Android’s factory reset feature is supposed to wipe all the data off your device, ensuring none of your personal data is left. You should be able to sell or dispose of your device in confidence after using it.
Unfortunately, Android may not always wipe everything — and people who are determined enough may be able to recover some of your personal data afterwards. But you can ensure your personal data is completely wiped if you know what you’re doing.
Why Can Data Be Recovered?
When you delete files from any hard drive or flash drive (whether on an Android phone, computer, or elsewhere), the files aren’t actually wiped from the drive. Instead, they’re marked as deleted and hidden. The operating system will write data over those files in the future, but it leaves the deleted data lying around. Wiping the data when you don’t need to would take longer. This doesn’t apply to solid-state drives, which use TRIM to automatically wipe the bits of files you choose to delete.
You can later use specialized deleted-file-recovery or data forensics tools to scan a drive for bits of deleted files and try to recover them. This is how deleted-file-recovery tools like Recuva work on Windows.
Android’s “factory reset” feature seems to work similarly. Your device’s system files are restored to their default state, but bits of your photos, emails, and other personal data may be lurking on the device’s internal storage. This data can then be recovered with data forensics tools that examine the device’s internal storage for these bits of deleted files, as Avast! demonstrated.

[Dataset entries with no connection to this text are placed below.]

Lemma project_is_not (pid : string) (col : option string) :
  col <> Some pid -> project_is pid col = false.
Proof.
  intros Hne. destruct col as [q|]; [|reflexivity].
  cbn. apply String.eqb_neq. congruence.
Qed.

(** What holds of [removeRepository] on every store: an unknown id returns
    [false] and leaves the store as it is; a known id returns [true],
    deletes the repository row and nothing else from its table, deletes
    every entity and file row of the repository's project whose path
    begins with the repository path, and keeps the rows of every other
    project. *)
Lemma removeRepository_reaches_prefix (st : Store) (rid : string) :
  (repositories st !! rid = None -> removeRepository st rid = (st, false)) /\
  (forall repo, repositories st !! rid = Some repo ->
     exists st',
       removeRepository st rid = (st', true) /\
       repositories st' = delete rid (repositories st) /\
       (forall e, In e (entities st) ->
          entity_project_id e = Some (repo_project_id repo) ->
          String.prefix (repository_path repo) (file_path e) = true ->
          ~ In e (entities st')) /\
       (forall f, In f (files st) ->
          file_project_id f = Some (repo_project_id repo) ->
          String.prefix (repository_path repo) (path f) = true ->
          ~ In f (files st')) /\
       (forall e, In e (entities st') -> In e (entities st)) /\
       (forall f, In f (files st') -> In f (files st)) /\
       (forall e, In e (entities st) ->
          entity_project_id e <> Some (repo_project_id repo) ->
          In e (entities st')) /\
       (forall f, In f (files st) ->
          file_project_id f <> Some (repo_project_id repo) ->
          In f (files st'))).
Proof.
  split.
  - intros Hnone. unfold removeRepository. now rewrite Hnone.
  - intros repo Hrepo. unfold removeRepository, delete_repository.
    rewrite Hrepo. cbn. eexists. split; [reflexivity|]. cbn.
    split; [reflexivity|].
    split; [|split; [|split; [|split; [|split]]]].
    + intros e _ Hpid Hpre Hin. apply filter_In in Hin as [_ Hkeep].
      unfold entity_hit in Hkeep.
      now rewrite Hpid, project_is_Some, (like_prefix _ _ Hpre) in Hkeep.
    + intros f _ Hpid Hpre Hin. apply filter_In in Hin as [_ Hkeep].
      unfold file_hit in Hkeep.
      now rewrite Hpid, project_is_Some, (like_prefix _ _ Hpre) in Hkeep.
    + intros e Hin. now apply filter_In in Hin.
    + intros f Hin. now apply filter_In in Hin.
    + intros e Hin Hpid. apply filter_In. split; [exact Hin|].
      unfold entity_hit. now rewrite (project_is_not _ _ Hpid).
    + intros f Hin Hpid. apply filter_In. split; [exact Hin|].
      unfold file_hit. now rewrite (project_is_not _ _ Hpid).
Qed.

(** A project with two repositories, [/srv/my_app] and [/srv/my-app], and
    the rows indexed from them, from a third directory and by another
    project. *)
Definition two_repositories : Store :=
  mkStore
    (<["r1" := mkRepositoryRow "p1" "/srv/my_app" "my_app" 100 None]>
       (<["r2" := mkRepositoryRow "p1" "/srv/my-app" "my-app" 200 None]> ∅))
    [ mkEntityRow "e1" (Some "p1") "/srv/my_app/src/a.ts";
      mkEntityRow "e2" (Some "p1") "/srv/my-app/src/b.ts";
      mkEntityRow "e3" (Some "p1") "/srv/MY_APP/src/c.ts";
      mkEntityRow "e4" (Some "p1") "/srv/other/d.ts";
      mkEntityRow "e5" (Some "p2") "/srv/my_app/src/a.ts";
      mkEntityRow "e6" None "/srv/my_app/src/a.ts" ]
    [ mkFileRow (Some "p1") "/srv/my_app/src/a.ts";
      mkFileRow (Some "p1") "/srv/my-app/src/b.ts";
      mkFileRow (Some "p1") "/srv/other/d.ts";
      mkFileRow (Some "p2") "/srv/my_app/src/a.ts" ].

(** C10, the failing input: removing the repository [/srv/my_app] also
    deletes the entity and file rows of the repository [/srv/my-app] of the
    same project, and the rows under [/srv/MY_APP], although their paths do
    not begin with the path of the removed repository: [LIKE] reads the
    [_] of the path as a wildcard and folds the case of letters. The rows
    of the third directory and of the other project are kept, and the
    repository [r2] is still registered. *)
Theorem removeRepository_deletes_beyond_prefix :
  removeRepository two_repositories "r1"
  = (mkStore (delete "r1" (repositories two_repositories))
       [ mkEntityRow "e4" (Some "p1") "/srv/other/d.ts";
         mkEntityRow "e5" (Some "p2") "/srv/my_app/src/a.ts";
         mkEntityRow "e6" None "/srv/my_app/src/a.ts" ]
       [ mkFileRow (Some "p1") "/srv/other/d.ts";
         mkFileRow (Some "p2") "/srv/my_app/src/a.ts" ],
     true) /\
  delete "r1" (repositories two_repositories) !! "r2"
  = Some (mkRepositoryRow "p1" "/srv/my-app" "my-app" 200 None) /\
  String.prefix "/srv/my_app" "/srv/my-app/src/b.ts" = false /\
  String.prefix "/srv/my_app" "/srv/MY_APP/src/c.ts" = false /\
  String.prefix "/srv/my_app" "/srv/my_app/src/a.ts" = true.
Proof.
  split; [|split; [|repeat split]].
  - unfold removeRepository, delete_repository, two_repositories.
    cbn [repositories entities files]. rewrite lookup_insert_eq.
    reflexivity.
  - unfold two_repositories. cbn [repositories].
    rewrite lookup_delete_ne by discriminate.
    rewrite lookup_insert_ne by discriminate. apply lookup_insert_eq.
Qed.
(** [Pop] on a chained queue that is not empty returns the slot at [q.pos]
    and leaves one of three shapes. *)
Lemma chained_Pop (s : state) (pre : list (addr * list value)) (t : addr)
    (vs : list value) :
  chained s pre t vs -> len (q s) <> 0 ->
  exists (x : value) (s' : state),
    Pop s = Ok ((x, true), s') /\
    slots_of pre vs !! Z.to_nat (pos (q s)) = Some x /\
    len (q s') = len (q s) - 1 /\
    ((pos (q s) < internalSliceLastPosition /\
      pos (q s') = pos (q s) + 1 /\
      exists pre' vs',
        chained s' pre' t vs' /\
        length pre' = length pre /\ length vs' = length vs /\
        drop (S (Z.to_nat (pos (q s)))) (slots_of pre' vs') =
        drop (S (Z.to_nat (pos (q s)))) (slots_of pre vs))
     \/
     (pos (q s) = internalSliceLastPosition /\
      pos (q s') = 0 /\
      exists a b rest,
        pre = (a, b) :: rest /\ chained s' rest t vs /\
        slots_of rest vs =
        drop (S (Z.to_nat (pos (q s)))) (slots_of pre vs))
     \/
     (pos (q s) = internalSliceLastPosition /\
      pre = [] /\ headless s' /\ tail (q s') = Some t /\
      Z.of_nat (length vs) = internalSliceSize)).
Proof.
  intros Hc Hnz.
  destruct (chained_tail_fresh s pre t vs Hc) as (Ht_notin & Ht_lt & Hpre_lt).
  destruct Hc as [Htl Hhd Hseg Hlast Hnd Hfull Hsize Hpos Hl Hint].
  unfold internalSliceLastPosition, internalSliceSize in *.
  destruct pre as [|[a b] rest].
  - (* a single node *)
    unfold slots_of in *. simpl in Hl, Hhd |- *.
    assert (is_Some (vs !! Z.to_nat (pos (q s)))) as [x Hx]
      by (apply lookup_lt_is_Some; lia).
    exists x, (after_Pop s t (mkNode vs None)).
    split; [apply Pop_eq; (assumption || lia)|].
    split; [assumption|].
    destruct (Z.eq_dec (pos (q s)) 127) as [He|Hne].
    + rewrite after_Pop_last by (assumption || lia). simpl.
      split; [reflexivity|]. right. right.
      split; [assumption|]. split; [reflexivity|].
      split; [split; reflexivity|]. split; [assumption|lia].
    + rewrite after_Pop_inner
        by (unfold internalSliceLastPosition; assumption || lia). simpl.
      split; [reflexivity|]. left.
      split; [lia|]. split; [reflexivity|].
      exists [], (<[Z.to_nat (pos (q s)) := None]> vs).
      split; [|split; [reflexivity|split; [apply length_insert|]]].
      * constructor; simpl; try assumption; try exact I;
          try (unfold internalSliceLastPosition; lia).
        -- apply list_lookup_insert_eq. assumption.
        -- rewrite length_insert. assumption.
        -- unfold slots_of. simpl. rewrite length_insert. lia.
      * apply drop_insert_lt. lia.
  - (* several nodes: the head node is full *)
    simpl in Hseg, Hhd. destruct Hseg as [Ha Hseg].
    apply Forall_cons in Hfull as [Hb Hfull]. simpl in Hb.
    assert (Hslots : slots_of ((a, b) :: rest) vs = b ++ slots_of rest vs)
      by (unfold slots_of; csimpl; rewrite app_assoc; reflexivity).
    rewrite Hslots in *. rewrite length_app in Hl.
    assert (Hp_lt : (Z.to_nat (pos (q s)) < length b)%nat) by lia.
    assert (is_Some (b !! Z.to_nat (pos (q s)))) as [x Hx]
      by (apply lookup_lt_is_Some; assumption).
    csimpl in Hnd. apply NoDup_cons in Hnd as [Ha_notin Hnd'].
    assert (Hat : a <> t).
    { intros ->. apply Ha_notin. apply elem_of_app. right.
      apply list_elem_of_singleton. reflexivity. }
    assert (Ha_rest : a ∉ rest.*1).
    { intros Hin. apply Ha_notin. apply elem_of_app. left. assumption. }
    exists x, (after_Pop s a (mkNode b (first_addr rest (Some t)))).
    split; [apply Pop_eq; (assumption || lia)|].
    split; [apply lookup_app_l_Some; assumption|].
    destruct (Z.eq_dec (pos (q s)) 127) as [He|Hne].
    + rewrite after_Pop_last by (assumption || lia). simpl.
      split; [reflexivity|]. right. left.
      split; [assumption|]. split; [reflexivity|].
      exists a, b, rest. split; [reflexivity|]. split.
      * constructor; simpl; try assumption; try reflexivity;
          try (unfold internalSliceLastPosition; lia).
        -- apply lseg_insert; assumption.
        -- rewrite list_lookup_insert_ne by assumption. assumption.
      * symmetry. apply drop_app_length'. lia.
    + rewrite after_Pop_inner
        by (unfold internalSliceLastPosition; assumption || lia). simpl.
      split; [reflexivity|]. left.
      split; [lia|]. split; [reflexivity|].
      exists ((a, <[Z.to_nat (pos (q s)) := None]> b) :: rest), vs.
      assert (Hslots' :
        slots_of ((a, <[Z.to_nat (pos (q s)) := None]> b) :: rest) vs =
        <[Z.to_nat (pos (q s)) := None]> (b ++ slots_of rest vs)).
      { unfold slots_of. csimpl. rewrite <- app_assoc.
        symmetry. apply insert_app_l. assumption. }
      split; [|split; [reflexivity|split; [reflexivity|]]].
      * constructor; simpl; try assumption; try reflexivity;
          try (unfold internalSliceLastPosition; lia).
        -- split.
           ++ apply list_lookup_insert_eq. eapply lookup_lt_Some; eauto.
           ++ apply lseg_insert; assumption.
        -- rewrite list_lookup_insert_ne by assumption. assumption.
        -- csimpl. apply NoDup_cons. split; assumption.
        -- constructor; [simpl; rewrite length_insert; assumption|assumption].
        -- rewrite Hslots', length_insert, length_app. lia.
      * rewrite Hslots'. apply drop_insert_lt. lia.
Qed.
(** * uptime-kuma-bridge: the HTTP to Socket.IO bridge of [src/index.ts]

    A shallow embedding of the bridge: the JSON values its handlers
    inspect, the socket registry [sockets], the establishment promise of
    [connectSocket], the three push listeners that maintain the monitor
    cache, and the three Express handlers with their response object and
    acknowledgement timer.  The event loop is a step function on a
    [Server] state; every callback of the source is one branch of it. *)

From stdpp Require Import gmap strings list fin_maps pretty.
(** Go's integer division panics on a zero divisor. *)
Definition int_div (a b : Z) : option Z :=
  if b =? 0 then None else Some (Z.quot a b).

(** The item pointer that [set] returns aliases the item stored for [key];
    writing [item.expiration] through it is this update. *)
Definition set_expiration (c : ARC K V) (key : K) (t : Time) : ARC K V :=
  with_items c
    (alter (fun it => mkItem (clock it) (arc.key it) (value it) (Some t))
           key (items c)).

(** The body of [set] from the test of the live lists on (the deferred call
    of [addedFunc] runs after it): where [key] goes once its item is stored. *)
Definition place (c : ARC K V) (key : K) : option (ARC K V) :=
  if Has_ (t1 c) key || Has_ (t2 c) key then Some c
  else
    match Lookup (b1 c) key with
    | Some elt =>
        q ← int_div (Len_ (b2 c)) (Len_ (b1 c));
        let c :=
          setPart c (Z.min (Base.size (base c))
                           (part c + Z.max q 1)) in
        c ← replace c key;
        let c := with_b1 c (Remove_ (b1 c) key elt) in
        Some (with_t2 c (PushFront (t2 c) key))
    | None =>
        match Lookup (b2 c) key with
        | Some elt =>
            q ← int_div (Len_ (b1 c)) (Len_ (b2 c));
            let c := setPart c (Z.max 0 (part c - Z.max q 1)) in
            c ← replace c key;
            let c := with_b2 c (Remove_ (b2 c) key elt) in
            Some (with_t2 c (PushFront (t2 c) key))
        | None =>
            c ← (if isCacheFull c &&
                    (Len_ (t1 c) + Len_ (b1 c) =? Base.size (base c))
                 then
                   if Len_ (t1 c) <? Base.size (base c) then
                     '(b1', _) ← RemoveTail (b1 c);
                     replace (with_b1 c b1') key
                   else
                     '(t1', pop) ← RemoveTail (t1 c);
                     Some (drop_item (with_t1 c t1') pop)
                 else
                   let total := Len_ (t1 c) + Len_ (b1 c)
                                + Len_ (t2 c) + Len_ (b2 c) in
                   if total >=? Base.size (base c) then
                     c ← (if total =? 2 * Base.size (base c) then
                             if 0 <? Len_ (b2 c) then
                               '(b2', _) ← RemoveTail (b2 c);
                               Some (with_b2 c b2')
                             else
                               '(b1', _) ← RemoveTail (b1 c);
                               Some (with_b1 c b1')
                           else Some c);
                     replace c key
                   else Some c);
            Some (with_t1 c (PushFront (t1 c) key))
        end
    end.

(** The head of [set], after serialization: the item of [key] gets the
    value (a new item is made for a key without one) and the default
    expiration, if one is configured. *)
Definition store_item (c : ARC K V) (w : World) (key : K) (value : V)
  : ARC K V :=
  let item :=
    match items c !! key with
    | Some item => mkItem (clock item) (arc.key item) value (expiration item)
    | None => mkItem (Base.clock (base c)) key value None
    end in
  let c := with_items c (<[key := item]> (items c)) in
  match Base.expiration (base c) with
  | Some d => set_expiration c key (Add (Now (Base.clock (base c)) w) d)
  | None => c
  end.

Definition set (c : ARC K V) (w : World) (key : K) (value : V)
  : option (ARC K V * option error) :=
  let '(value, err) := Base.serialized (base c) key value in
  match err with
  | Some e => Some (c, Some e)
  | None =>
      let c := store_item c w key value in
      c ← place c key;
      Some (Base.with_base c (Base.call_added (base c) key value), None)
  end.

Definition Set_ (c : ARC K V) (w : World) (key : K) (value : V)
  : option (ARC K V * option error) := set c w key value.

Definition SetWithExpire (c : ARC K V) (w : World) (key : K) (value : V)
    (expiration : Duration) : option (ARC K V * option error) :=
  '(c, err) ← set c w key value;
  match err with
  | Some err => Some (c, Some err)
  | None =>
      Some (set_expiration c key
              (Add (Now (Base.clock (base c)) w) expiration), None)
  end.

If you’re selling or disposing of your phone, someone could examine its internal storage to find emails, photos, texts, and other personal data stored on it.
The Solution: Encrypt Then Wipe
The iOS operating system on Apple iPhones and iPads has to deal with a similar problem. To ensure a user’s data can be quickly and completely wiped when the device is factory reset, it has a trick up its sleeve. All data on the device is encrypted by default using the hardware encryption feature. When you choose to set up encryption, the device is protected with your own encryption key. Even if you never set up encryption, the files are stored on the device in encrypted form so any bits of deleted files appear as random gibberish on the device’s storage after it’s reset. The data can’t be recovered.
Android won’t automatically do this for you, but you can do it for yourself. To do this, just encrypt your device’s storage before you perform a factory reset. Open the Settings app, tap Security, and tap Encrypt phone or Encrypt tablet to encrypt your device. This will take an hour or more, depending on how much data your device has on it. Afterwards, open the Settings app, tap Backup & reset, and tap Factory data reset to wipe the device normally. The device will be wiped. Any bits of leftover files will be encrypted, so they’ll appear as random gibberish and their data can’t be recovered.
If your device’s storage is already encrypted, you can just factory reset it.
This process takes a bit longer, but it’s pretty easy to remember. Be sure to do this before you get rid of Android smartphones and tablets in the future.
Some websites recommend you attempt to fill up the device’s storage with fake data afterwards, and then encrypt and wipe it again — but this is a bit silly. It shouldn’t be necessary at all — all you need is one sweep of encryption and a wipe.
Other Data-Wiping Tools
Avast! called attention to this because they sell a product that can fix the problem for you. Avast!’s anti-theft app [No Longer Available] has the ability to perform a “thorough wipe” of an Android device, which is an alternative factory reset that ensures your files can’t be recovered.
We like Avast!’s Android security tools — their anti-theft is a great product that can even use root access to hide itself in the system partition so it can survive factory resets — but it just isn’t necessary here. Rather than using their anti-theft tool, you can perform a safe reset using the encryption and factory-reset features found in Android itself. You don’t need any additional software for this, whether it’s Avast! or any other anti-theft app.
This is a problem with Android, but it can be easily bypassed by encrypting your device’s storage before wiping it. Google will hopefully fix the problem in the future by making Android’s factory reset feature more comprehensive.
Until then, just remember: encrypt and then reset.